Measuring functional dependency model-free

Given an input contingency table, fun.chisq.test() offers three quantities to evaluate non-parametric functional dependency of the column variable Y on the row variable X. They include the functional chi-squared test statistic (χ_f²), statistical significance (p-value), and effect size (function index ξ_f).

We explain their differences in analogy to those statistics returned from cor.test(), the R function for the test of correlation, and the t-test. We chose both tests because they are widely used and well understood. Another choice could be the Pearson’s chi-squared test plus a statistic called Cramer’s V, analogous to correlation coefficient, but not as popularly used. The table below summarizes the differences among the quantities and their analogous counterparts in correlation and t tests.

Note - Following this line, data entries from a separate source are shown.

(* ===== verification/_CoqProject ===== *)
-Q . S2P
Prelude.v
Codecs.v
Retry.v
Events.v
Broker.v
InputBox.v
Dispatcher.v
DispatcherBroker.v
Grpc.v
AdvanceRunner.v
MerkleTree.v
HostModel.v
HostServer.v
HostConcurrency.v
Controller.v
Pagination.v
Repository.v
Indexer.v
Claimer.v
RollupHttp.v
InspectServer.v
GraphQL.v
Clients.v
Deps.v
Supervisor.v
Node.v
Configs.v
HostRunner.v
NodeProcess.v
Generator.v
Pipeline.v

**Comparison of the three quantities returned from `fun.chisq.test()`.**
Quantity	Measure functional dependency?	Affected by sample size?	Affected by table size?	Measure statistical significance?	Counterpart in correlation test	Counterpart in two-sample t-test
χ_f²	Yes	Yes	Yes	No	t-statistic	t-statistic
p-value	Yes	Yes	Yes	Yes	p-value	p-value
ξ_f	Yes	No	No	No	correlation coefficient	mean difference

The test statistic χ_f² measures deviation of Y from a uniform distribution contributed by X. It is maximized when there is a functional relationship from X to Y. This statistic is also affected by sample size and the size of the contingency table. It summarizes the strength of both functional dependency and support from the sample. A strong function supported by few samples may have equal χ_f² to a weak function supported by many samples. It is analogous to the test statistic (not to be confused with correlation coefficient) in cor.test(), or the t statistic from the t-test.

The p-value of χ_f² overcomes the table size factor and making tables of different sizes or sample sizes comparable. However, its null distribution (chi-squared or normalized) is only asymptotically true. It is analogous to the role of the p-value of cor.test().

The function index ξ_f measures only the strength of functional dependency normalized by sample and table sizes without considering statistical significance. When the sample size is small, the index can be unreliable; when the sample size is large, it is a direct measure of functional dependency and is comparable across tables. It is analogous to the role of correlation coefficient in cor.test(), or fold change in t-test for differential gene expression analysis.